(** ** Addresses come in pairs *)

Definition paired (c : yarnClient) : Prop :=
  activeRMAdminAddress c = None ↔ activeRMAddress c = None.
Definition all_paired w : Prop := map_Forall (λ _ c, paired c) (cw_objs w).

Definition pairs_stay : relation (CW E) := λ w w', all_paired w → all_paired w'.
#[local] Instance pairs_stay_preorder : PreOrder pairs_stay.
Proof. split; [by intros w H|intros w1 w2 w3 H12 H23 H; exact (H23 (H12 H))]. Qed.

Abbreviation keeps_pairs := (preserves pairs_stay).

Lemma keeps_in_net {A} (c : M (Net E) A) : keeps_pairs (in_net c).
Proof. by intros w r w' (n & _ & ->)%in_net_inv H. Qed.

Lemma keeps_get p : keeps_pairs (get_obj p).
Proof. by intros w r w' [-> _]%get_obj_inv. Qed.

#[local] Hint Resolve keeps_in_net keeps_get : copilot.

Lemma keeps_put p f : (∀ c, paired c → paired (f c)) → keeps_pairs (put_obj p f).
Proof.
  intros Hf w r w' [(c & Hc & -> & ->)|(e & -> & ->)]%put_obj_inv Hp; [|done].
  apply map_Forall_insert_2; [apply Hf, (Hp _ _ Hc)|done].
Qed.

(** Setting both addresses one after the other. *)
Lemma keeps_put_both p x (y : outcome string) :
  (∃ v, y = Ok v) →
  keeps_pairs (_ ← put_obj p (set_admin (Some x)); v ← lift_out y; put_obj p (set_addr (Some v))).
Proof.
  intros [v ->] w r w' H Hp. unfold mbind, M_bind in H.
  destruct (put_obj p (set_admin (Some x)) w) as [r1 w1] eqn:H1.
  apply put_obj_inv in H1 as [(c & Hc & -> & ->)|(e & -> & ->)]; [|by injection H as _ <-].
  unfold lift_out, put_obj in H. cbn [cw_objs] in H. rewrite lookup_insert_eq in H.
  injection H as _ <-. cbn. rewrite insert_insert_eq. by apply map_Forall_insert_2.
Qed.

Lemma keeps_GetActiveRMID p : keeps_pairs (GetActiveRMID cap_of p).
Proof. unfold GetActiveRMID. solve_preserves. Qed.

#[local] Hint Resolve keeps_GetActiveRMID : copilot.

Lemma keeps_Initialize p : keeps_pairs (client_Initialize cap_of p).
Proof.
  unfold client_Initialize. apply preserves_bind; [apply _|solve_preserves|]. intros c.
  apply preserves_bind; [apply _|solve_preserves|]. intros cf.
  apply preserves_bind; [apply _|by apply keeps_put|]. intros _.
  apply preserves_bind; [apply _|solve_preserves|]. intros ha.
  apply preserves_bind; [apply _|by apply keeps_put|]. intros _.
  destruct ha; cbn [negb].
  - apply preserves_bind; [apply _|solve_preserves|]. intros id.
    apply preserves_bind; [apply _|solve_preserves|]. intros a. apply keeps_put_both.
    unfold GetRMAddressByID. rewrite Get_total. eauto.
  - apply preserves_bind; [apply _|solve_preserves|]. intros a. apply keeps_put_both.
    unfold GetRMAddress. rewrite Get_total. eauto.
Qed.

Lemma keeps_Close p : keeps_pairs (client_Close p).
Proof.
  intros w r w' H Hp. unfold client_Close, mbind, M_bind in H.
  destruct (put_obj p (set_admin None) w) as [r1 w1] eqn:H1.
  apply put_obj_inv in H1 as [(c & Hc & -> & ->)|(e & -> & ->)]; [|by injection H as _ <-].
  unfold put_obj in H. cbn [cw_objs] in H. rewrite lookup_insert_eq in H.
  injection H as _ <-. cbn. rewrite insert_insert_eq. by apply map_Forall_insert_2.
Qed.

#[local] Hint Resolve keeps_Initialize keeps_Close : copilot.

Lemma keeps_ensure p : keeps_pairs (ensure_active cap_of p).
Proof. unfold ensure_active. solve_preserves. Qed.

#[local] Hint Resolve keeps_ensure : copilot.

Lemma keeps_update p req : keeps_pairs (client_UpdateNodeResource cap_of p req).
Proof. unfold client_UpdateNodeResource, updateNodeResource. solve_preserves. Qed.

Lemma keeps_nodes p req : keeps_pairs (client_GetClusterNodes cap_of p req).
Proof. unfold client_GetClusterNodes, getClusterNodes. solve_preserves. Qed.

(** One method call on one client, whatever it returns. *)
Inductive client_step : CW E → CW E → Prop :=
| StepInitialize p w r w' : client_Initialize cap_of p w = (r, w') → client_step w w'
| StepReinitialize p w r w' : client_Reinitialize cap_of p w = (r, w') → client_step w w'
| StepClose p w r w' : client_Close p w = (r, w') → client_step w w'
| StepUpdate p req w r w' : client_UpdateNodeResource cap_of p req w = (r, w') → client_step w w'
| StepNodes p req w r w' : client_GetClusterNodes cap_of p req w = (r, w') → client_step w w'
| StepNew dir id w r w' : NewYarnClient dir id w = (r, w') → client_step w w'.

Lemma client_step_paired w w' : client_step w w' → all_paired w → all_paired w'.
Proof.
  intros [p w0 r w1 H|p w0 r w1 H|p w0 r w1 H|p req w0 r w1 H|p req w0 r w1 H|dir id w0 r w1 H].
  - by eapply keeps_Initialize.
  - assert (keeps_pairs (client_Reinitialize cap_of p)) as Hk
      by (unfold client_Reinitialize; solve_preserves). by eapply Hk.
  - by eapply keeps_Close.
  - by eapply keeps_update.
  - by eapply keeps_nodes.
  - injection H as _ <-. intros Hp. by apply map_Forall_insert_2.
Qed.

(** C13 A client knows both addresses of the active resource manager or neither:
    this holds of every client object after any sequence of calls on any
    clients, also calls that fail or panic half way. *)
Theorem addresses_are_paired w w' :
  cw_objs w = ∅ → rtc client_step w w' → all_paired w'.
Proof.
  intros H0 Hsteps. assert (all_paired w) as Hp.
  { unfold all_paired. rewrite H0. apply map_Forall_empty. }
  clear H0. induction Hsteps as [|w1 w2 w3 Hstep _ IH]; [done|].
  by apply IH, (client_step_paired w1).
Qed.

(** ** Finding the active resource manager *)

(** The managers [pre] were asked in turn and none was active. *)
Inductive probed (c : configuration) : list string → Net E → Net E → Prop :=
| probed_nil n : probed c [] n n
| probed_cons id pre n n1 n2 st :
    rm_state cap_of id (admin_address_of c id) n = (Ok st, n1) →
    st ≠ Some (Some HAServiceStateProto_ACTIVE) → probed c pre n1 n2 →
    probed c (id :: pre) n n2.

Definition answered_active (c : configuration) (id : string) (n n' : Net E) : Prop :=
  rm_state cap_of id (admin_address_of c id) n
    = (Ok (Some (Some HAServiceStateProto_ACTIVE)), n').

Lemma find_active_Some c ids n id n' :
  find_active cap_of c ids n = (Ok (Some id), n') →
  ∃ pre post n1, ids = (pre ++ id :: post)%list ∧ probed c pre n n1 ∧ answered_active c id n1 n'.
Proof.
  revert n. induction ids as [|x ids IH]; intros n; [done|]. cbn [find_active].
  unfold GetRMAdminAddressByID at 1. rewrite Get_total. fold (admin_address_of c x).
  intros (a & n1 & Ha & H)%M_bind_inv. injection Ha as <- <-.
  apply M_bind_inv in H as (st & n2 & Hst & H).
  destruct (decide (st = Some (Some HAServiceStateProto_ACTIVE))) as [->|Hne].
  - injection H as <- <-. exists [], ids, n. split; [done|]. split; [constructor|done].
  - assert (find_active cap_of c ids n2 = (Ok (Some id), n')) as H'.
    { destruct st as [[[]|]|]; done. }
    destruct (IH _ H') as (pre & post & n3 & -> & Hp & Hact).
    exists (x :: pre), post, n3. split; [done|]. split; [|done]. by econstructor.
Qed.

- Task details:
Repeat the records exactly, leaving out none of them.

- Result:
(** ** Addresses come in pairs *)

Definition paired (c : yarnClient) : Prop :=
  activeRMAdminAddress c = None ↔ activeRMAddress c = None.
Definition all_paired w : Prop := map_Forall (λ _ c, paired c) (cw_objs w).

Definition pairs_stay : relation (CW E) := λ w w', all_paired w → all_paired w'.
#[local] Instance pairs_stay_preorder : PreOrder pairs_stay.
Proof. split; [by intros w H|intros w1 w2 w3 H12 H23 H; exact (H23 (H12 H))]. Qed.

Abbreviation keeps_pairs := (preserves pairs_stay).

Lemma keeps_in_net {A} (c : M (Net E) A) : keeps_pairs (in_net c).
Proof. by intros w r w' (n & _ & ->)%in_net_inv H. Qed.

Lemma keeps_get p : keeps_pairs (get_obj p).
Proof. by intros w r w' [-> _]%get_obj_inv. Qed.

#[local] Hint Resolve keeps_in_net keeps_get : copilot.

Lemma keeps_put p f : (∀ c, paired c → paired (f c)) → keeps_pairs (put_obj p f).
Proof.
  intros Hf w r w' [(c & Hc & -> & ->)|(e & -> & ->)]%put_obj_inv Hp; [|done].
  apply map_Forall_insert_2; [apply Hf, (Hp _ _ Hc)|done].
Qed.

(** Setting both addresses one after the other. *)
Lemma keeps_put_both p x (y : outcome string) :
  (∃ v, y = Ok v) →
  keeps_pairs (_ ← put_obj p (set_admin (Some x)); v ← lift_out y; put_obj p (set_addr (Some v))).
Proof.
  intros [v ->] w r w' H Hp. unfold mbind, M_bind in H.
  destruct (put_obj p (set_admin (Some x)) w) as [r1 w1] eqn:H1.
  apply put_obj_inv in H1 as [(c & Hc & -> & ->)|(e & -> & ->)]; [|by injection H as _ <-].
  unfold lift_out, put_obj in H. cbn [cw_objs] in H. rewrite lookup_insert_eq in H.
  injection H as _ <-. cbn. rewrite insert_insert_eq. by apply map_Forall_insert_2.
Qed.

Lemma keeps_GetActiveRMID p : keeps_pairs (GetActiveRMID cap_of p).
Proof. unfold GetActiveRMID. solve_preserves. Qed.

#[local] Hint Resolve keeps_GetActiveRMID : copilot.

Lemma keeps_Initialize p : keeps_pairs (client_Initialize cap_of p).
Proof.
  unfold client_Initialize. apply preserves_bind; [apply _|solve_preserves|]. intros c.
  apply preserves_bind; [apply _|solve_preserves|]. intros cf.
  apply preserves_bind; [apply _|by apply keeps_put|]. intros _.
  apply preserves_bind; [apply _|solve_preserves|]. intros ha.
  apply preserves_bind; [apply _|by apply keeps_put|]. intros _.
  destruct ha; cbn [negb].
  - apply preserves_bind; [apply _|solve_preserves|]. intros id.
    apply preserves_bind; [apply _|solve_preserves|]. intros a. apply keeps_put_both.
    unfold GetRMAddressByID. rewrite Get_total. eauto.
  - apply preserves_bind; [apply _|solve_preserves|]. intros a. apply keeps_put_both.
    unfold GetRMAddress. rewrite Get_total. eauto.
Qed.

Lemma keeps_Close p : keeps_pairs (client_Close p).
Proof.
  intros w r w' H Hp. unfold client_Close, mbind, M_bind in H.
  destruct (put_obj p (set_admin None) w) as [r1 w1] eqn:H1.
  apply put_obj_inv in H1 as [(c & Hc & -> & ->)|(e & -> & ->)]; [|by injection H as _ <-].
  unfold put_obj in H. cbn [cw_objs] in H. rewrite lookup_insert_eq in H.
  injection H as _ <-. cbn. rewrite insert_insert_eq. by apply map_Forall_insert_2.
Qed.

#[local] Hint Resolve keeps_Initialize keeps_Close : copilot.

Lemma keeps_ensure p : keeps_pairs (ensure_active cap_of p).
Proof. unfold ensure_active. solve_preserves. Qed.

#[local] Hint Resolve keeps_ensure : copilot.

Lemma keeps_update p req : keeps_pairs (client_UpdateNodeResource cap_of p req).
Proof. unfold client_UpdateNodeResource, updateNodeResource. solve_preserves. Qed.

Lemma keeps_nodes p req : keeps_pairs (client_GetClusterNodes cap_of p req).
Proof. unfold client_GetClusterNodes, getClusterNodes. solve_preserves. Qed.

(** One method call on one client, whatever it returns. *)
Inductive client_step : CW E → CW E → Prop :=
| StepInitialize p w r w' : client_Initialize cap_of p w = (r, w') → client_step w w'
| StepReinitialize p w r w' : client_Reinitialize cap_of p w = (r, w') → client_step w w'
| StepClose p w r w' : client_Close p w = (r, w') → client_step w w'
| StepUpdate p req w r w' : client_UpdateNodeResource cap_of p req w = (r, w') → client_step w w'
| StepNodes p req w r w' : client_GetClusterNodes cap_of p req w = (r, w') → client_step w w'
| StepNew dir id w r w' : NewYarnClient dir id w = (r, w') → client_step w w'.

Lemma client_step_paired w w' : client_step w w' → all_paired w → all_paired w'.
Proof.
  intros [p w0 r w1 H|p w0 r w1 H|p w0 r w1 H|p req w0 r w1 H|p req w0 r w1 H|dir id w0 r w1 H].
  - by eapply keeps_Initialize.
  - assert (keeps_pairs (client_Reinitialize cap_of p)) as Hk
      by (unfold client_Reinitialize; solve_preserves). by eapply Hk.
  - by eapply keeps_Close.
  - by eapply keeps_update.
  - by eapply keeps_nodes.
  - injection H as _ <-. intros Hp. by apply map_Forall_insert_2.
Qed.

(** C13 A client knows both addresses of the active resource manager or neither:
    this holds of every client object after any sequence of calls on any
    clients, also calls that fail or panic half way. *)
Theorem addresses_are_paired w w' :
  cw_objs w = ∅ → rtc client_step w w' → all_paired w'.
Proof.
  intros H0 Hsteps. assert (all_paired w) as Hp.
  { unfold all_paired. rewrite H0. apply map_Forall_empty. }
  clear H0. induction Hsteps as [|w1 w2 w3 Hstep _ IH]; [done|].
  by apply IH, (client_step_paired w1).
Qed.

(** ** Finding the active resource manager *)

(** The managers [pre] were asked in turn and none was active. *)
Inductive probed (c : configuration) : list string → Net E → Net E → Prop :=
| probed_nil n : probed c [] n n
| probed_cons id pre n n1 n2 st :
    rm_state cap_of id (admin_address_of c id) n = (Ok st, n1) →
    st ≠ Some (Some HAServiceStateProto_ACTIVE) → probed c pre n1 n2 →
    probed c (id :: pre) n n2.

Definition answered_active (c : configuration) (id : string) (n n' : Net E) : Prop :=
  rm_state cap_of id (admin_address_of c id) n
    = (Ok (Some (Some HAServiceStateProto_ACTIVE)), n').

Lemma find_active_Some c ids n id n' :
  find_active cap_of c ids n = (Ok (Some id), n') →
  ∃ pre post n1, ids = (pre ++ id :: post)%list ∧ probed c pre n n1 ∧ answered_active c id n1 n'.
Proof.
  revert n. induction ids as [|x ids IH]; intros n; [done|]. cbn [find_active].
  unfold GetRMAdminAddressByID at 1. rewrite Get_total. fold (admin_address_of c x).
  intros (a & n1 & Ha & H)%M_bind_inv. injection Ha as <- <-.
  apply M_bind_inv in H as (st & n2 & Hst & H).
  destruct (decide (st = Some (Some HAServiceStateProto_ACTIVE))) as [->|Hne].
  - injection H as <- <-. exists [], ids, n. split; [done|]. split; [constructor|done].
  - assert (find_active cap_of c ids n2 = (Ok (Some id), n')) as H'.
    { destruct st as [[[]|]|]; done. }
    destruct (IH _ H') as (pre & post & n3 & -> & Hp & Hact).
    exists (x :: pre), post, n3. split; [done|]. split; [|done]. by econstructor.
Qed.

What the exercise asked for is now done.